HOW TO COMPLETE THIS TASK - The full data must be written out exactly, with every line included.

[Collected data entries]

□ □ □ □ □ □ □

(** The logger can write: a [FileLogger]'s list is in the state. *)
Definition logger_ready (self : Logger) (s : app_world) : Prop :=
  match self with
  | ConsoleLogger => True
  | FileLogger _ logs => is_Some (log_lists s !! logs)
  end.

(** The production configuration of [main], on the heap of
    [two_repositories]: a file logger with no entry yet, the database
    repository, and the SMS sender. *)
Definition production_state : app_world :=
  {| heap := run repr_elided two_repositories;
     log_lists := {[ 1%positive := [] ]} |}.

Definition production_app : Application :=
  {| logger := FileLogger "app.log" 1%positive;
     data_service := {| repository := 1%positive |};
     notification_service := create_sms_notification_service "Twilio" |}.

End DIPServices.

(** ** srp_example.py: reports, and the classes that violate SRP *)

Module SRPReports.
Import Py SRP.

(** [BadReport]: one class for everything; [data] is a string. *)
Record BadReport := { data : string }.

Definition BadReport_generate_content (self : BadReport) : string :=
  "Reporte generado con datos: " +:+ data self.

Definition BadReport_format_to_html (self : BadReport) : string :=
  let content := BadReport_generate_content self in
  "<html><body>" +:+ content +:+ "</body></html>".

(** [ReportGenerator.generate_content] *)
Definition generate_content (data : string) : string :=
  "Reporte generado con datos: " +:+ data.

(** [ReportFormatter] *)
Definition format_to_html (content : string) : string :=
  "<html><body>" +:+ content +:+ "</body></html>".

Definition format_to_pdf (content : string) : string := "PDF: " +:+ content.

(** The console and the files written so far. *)
Record disk := { out : list string; files : gmap string string }.

#[global] Instance console_disk : Console disk :=
  λ line s, {| out := out s ++ [line]; files := files s |}.

Section Reports.
(** [json.dumps] of a string, and the operating system's answer to
    [open(filename, 'w')]: the text of the exception it raises, if any. *)
Context (json_string : string → string).
Context (open_error : string → option string).

(** [json.dumps({"report": content}, indent=2)] *)
Definition format_to_json (content : string) : string :=
  "{" +:+ nl +:+ "  " +:+ json_string "report" +:+ ": "
  +:+ json_string content +:+ nl +:+ "}".

(** [ReportPrinter.print_report] *)
Definition print_report (formatted_report : string) : M disk () :=
  print ("Imprimiendo: " +:+ formatted_report).

(** [ReportSaver.save_to_file]: what [open] raises is caught and
    printed.  A [write] that fails after a successful [open] is not
    modelled. *)
Definition save_to_file (content filename : string) : M disk () :=
  print ("Guardando reporte en archivo: " +:+ filename) ;;
  match open_error filename with
  | None =>
      modify (λ s, {| out := out s;
                      files := <[filename := content]> (files s) |}) ;;
      print ("✅ Archivo guardado exitosamente: " +:+ filename)
  | Some e => print ("❌ Error al guardar archivo: " +:+ e)
  end.

(** [ReportService.process_report] *)
Definition process_report (data filename format_type : string)
    : M disk string :=
  let content := generate_content data in
  let formatted :=
    if decide (format_type = "html") then format_to_html content
    else if decide (format_type = "pdf") then format_to_pdf content
    else if decide (format_type = "json") then format_to_json content
    else content in
  print_report formatted ;;
  save_to_file formatted filename ;;
  mret formatted.

End Reports.

(** Registrations one after the other, as in [main]. *)
Definition register_all (md5_hexdigest : string → string)
    (requests : list (string * string * string)) (s : state) : state :=
  foldl (λ s '(username, email, password),
           (register_user md5_hexdigest username email password s).2)
        s requests.

(** The users a list of requests adds: one for each valid email. *)
Definition accepted (md5_hexdigest : string → string)
    (requests : list (string * string * string)) : list User :=
  omap (λ '(username, email, password),
          if is_valid email
          then Some {| username := username; email := email;
                       password := md5_hexdigest password |}
          else None)
       requests.

End SRPReports.

(** ** lsp_example.py: resizing, birds and vehicles *)

Module LSPShapes.
Import Py LSP.

(** [ShapeCalculator.resize_rectangle]: the rectangle is changed in
    place; the function returns it as it is after the call. *)
Definition resize_rectangle (format_2f : Q → string) (rectangle : instance)
    (new_width new_height : Q) : M (list string) instance :=
  print ("Redimensionando " +:+ get_color rectangle +:+ " rectangle:") ;;
  print ("  Área original: " +:+ format_2f (calculate_area rectangle)) ;;
  let rectangle := set_width rectangle new_width in
  let rectangle := set_height rectangle new_height in
  print ("  Área nueva: " +:+ format_2f (calculate_area rectangle)) ;;
  mret rectangle.

End LSPShapes.

Module LSPClasses.
Import Py PyClass.

(** [isinstance(obj, cls)]: the class is in the method resolution order
    of the object's class. *)
Definition isinstance (obj : object) (cls : class) : bool :=
  bool_decide (__name__ cls ∈ (__mro__ (__class__ obj)).*1).

(** [print(f"{self.name}{text}")] *)
Definition print_name (text : string) : M frame value :=
  name ← self_attr "name" ;
  print (str name +:+ text) ;;
  mret VNone.

(** [Bird.__init__] *)
Definition Bird_init : function :=
  def 1 (λ args, set_self_attr "name" (argument args 0) ;; mret VNone).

□ □ □ □ □ □ □

YOUR SOLUTION -
(** The logger can write: a [FileLogger]'s list is in the state. *)
Definition logger_ready (self : Logger) (s : app_world) : Prop :=
  match self with
  | ConsoleLogger => True
  | FileLogger _ logs => is_Some (log_lists s !! logs)
  end.

(** The production configuration of [main], on the heap of
    [two_repositories]: a file logger with no entry yet, the database
    repository, and the SMS sender. *)
Definition production_state : app_world :=
  {| heap := run repr_elided two_repositories;
     log_lists := {[ 1%positive := [] ]} |}.

Definition production_app : Application :=
  {| logger := FileLogger "app.log" 1%positive;
     data_service := {| repository := 1%positive |};
     notification_service := create_sms_notification_service "Twilio" |}.

End DIPServices.

(** ** srp_example.py: reports, and the classes that violate SRP *)

Module SRPReports.
Import Py SRP.

(** [BadReport]: one class for everything; [data] is a string. *)
Record BadReport := { data : string }.

Definition BadReport_generate_content (self : BadReport) : string :=
  "Reporte generado con datos: " +:+ data self.

Definition BadReport_format_to_html (self : BadReport) : string :=
  let content := BadReport_generate_content self in
  "<html><body>" +:+ content +:+ "</body></html>".

(** [ReportGenerator.generate_content] *)
Definition generate_content (data : string) : string :=
  "Reporte generado con datos: " +:+ data.

(** [ReportFormatter] *)
Definition format_to_html (content : string) : string :=
  "<html><body>" +:+ content +:+ "</body></html>".

Definition format_to_pdf (content : string) : string := "PDF: " +:+ content.

(** The console and the files written so far. *)
Record disk := { out : list string; files : gmap string string }.

#[global] Instance console_disk : Console disk :=
  λ line s, {| out := out s ++ [line]; files := files s |}.

Section Reports.
(** [json.dumps] of a string, and the operating system's answer to
    [open(filename, 'w')]: the text of the exception it raises, if any. *)
Context (json_string : string → string).
Context (open_error : string → option string).

(** [json.dumps({"report": content}, indent=2)] *)
Definition format_to_json (content : string) : string :=
  "{" +:+ nl +:+ "  " +:+ json_string "report" +:+ ": "
  +:+ json_string content +:+ nl +:+ "}".

(** [ReportPrinter.print_report] *)
Definition print_report (formatted_report : string) : M disk () :=
  print ("Imprimiendo: " +:+ formatted_report).

(** [ReportSaver.save_to_file]: what [open] raises is caught and
    printed.  A [write] that fails after a successful [open] is not
    modelled. *)
Definition save_to_file (content filename : string) : M disk () :=
  print ("Guardando reporte en archivo: " +:+ filename) ;;
  match open_error filename with
  | None =>
      modify (λ s, {| out := out s;
                      files := <[filename := content]> (files s) |}) ;;
      print ("✅ Archivo guardado exitosamente: " +:+ filename)
  | Some e => print ("❌ Error al guardar archivo: " +:+ e)
  end.

(** [ReportService.process_report] *)
Definition process_report (data filename format_type : string)
    : M disk string :=
  let content := generate_content data in
  let formatted :=
    if decide (format_type = "html") then format_to_html content
    else if decide (format_type = "pdf") then format_to_pdf content
    else if decide (format_type = "json") then format_to_json content
    else content in
  print_report formatted ;;
  save_to_file formatted filename ;;
  mret formatted.

End Reports.

(** Registrations one after the other, as in [main]. *)
Definition register_all (md5_hexdigest : string → string)
    (requests : list (string * string * string)) (s : state) : state :=
  foldl (λ s '(username, email, password),
           (register_user md5_hexdigest username email password s).2)
        s requests.

(** The users a list of requests adds: one for each valid email. *)
Definition accepted (md5_hexdigest : string → string)
    (requests : list (string * string * string)) : list User :=
  omap (λ '(username, email, password),
          if is_valid email
          then Some {| username := username; email := email;
                       password := md5_hexdigest password |}
          else None)
       requests.

End SRPReports.

(** ** lsp_example.py: resizing, birds and vehicles *)

Module LSPShapes.
Import Py LSP.

(** [ShapeCalculator.resize_rectangle]: the rectangle is changed in
    place; the function returns it as it is after the call. *)
Definition resize_rectangle (format_2f : Q → string) (rectangle : instance)
    (new_width new_height : Q) : M (list string) instance :=
  print ("Redimensionando " +:+ get_color rectangle +:+ " rectangle:") ;;
  print ("  Área original: " +:+ format_2f (calculate_area rectangle)) ;;
  let rectangle := set_width rectangle new_width in
  let rectangle := set_height rectangle new_height in
  print ("  Área nueva: " +:+ format_2f (calculate_area rectangle)) ;;
  mret rectangle.

End LSPShapes.

Module LSPClasses.
Import Py PyClass.

(** [isinstance(obj, cls)]: the class is in the method resolution order
    of the object's class. *)
Definition isinstance (obj : object) (cls : class) : bool :=
  bool_decide (__name__ cls ∈ (__mro__ (__class__ obj)).*1).

(** [print(f"{self.name}{text}")] *)
Definition print_name (text : string) : M frame value :=
  name ← self_attr "name" ;
  print (str name +:+ text) ;;
  mret VNone.

(** [Bird.__init__] *)
Definition Bird_init : function :=
  def 1 (λ args, set_self_attr "name" (argument args 0) ;; mret VNone).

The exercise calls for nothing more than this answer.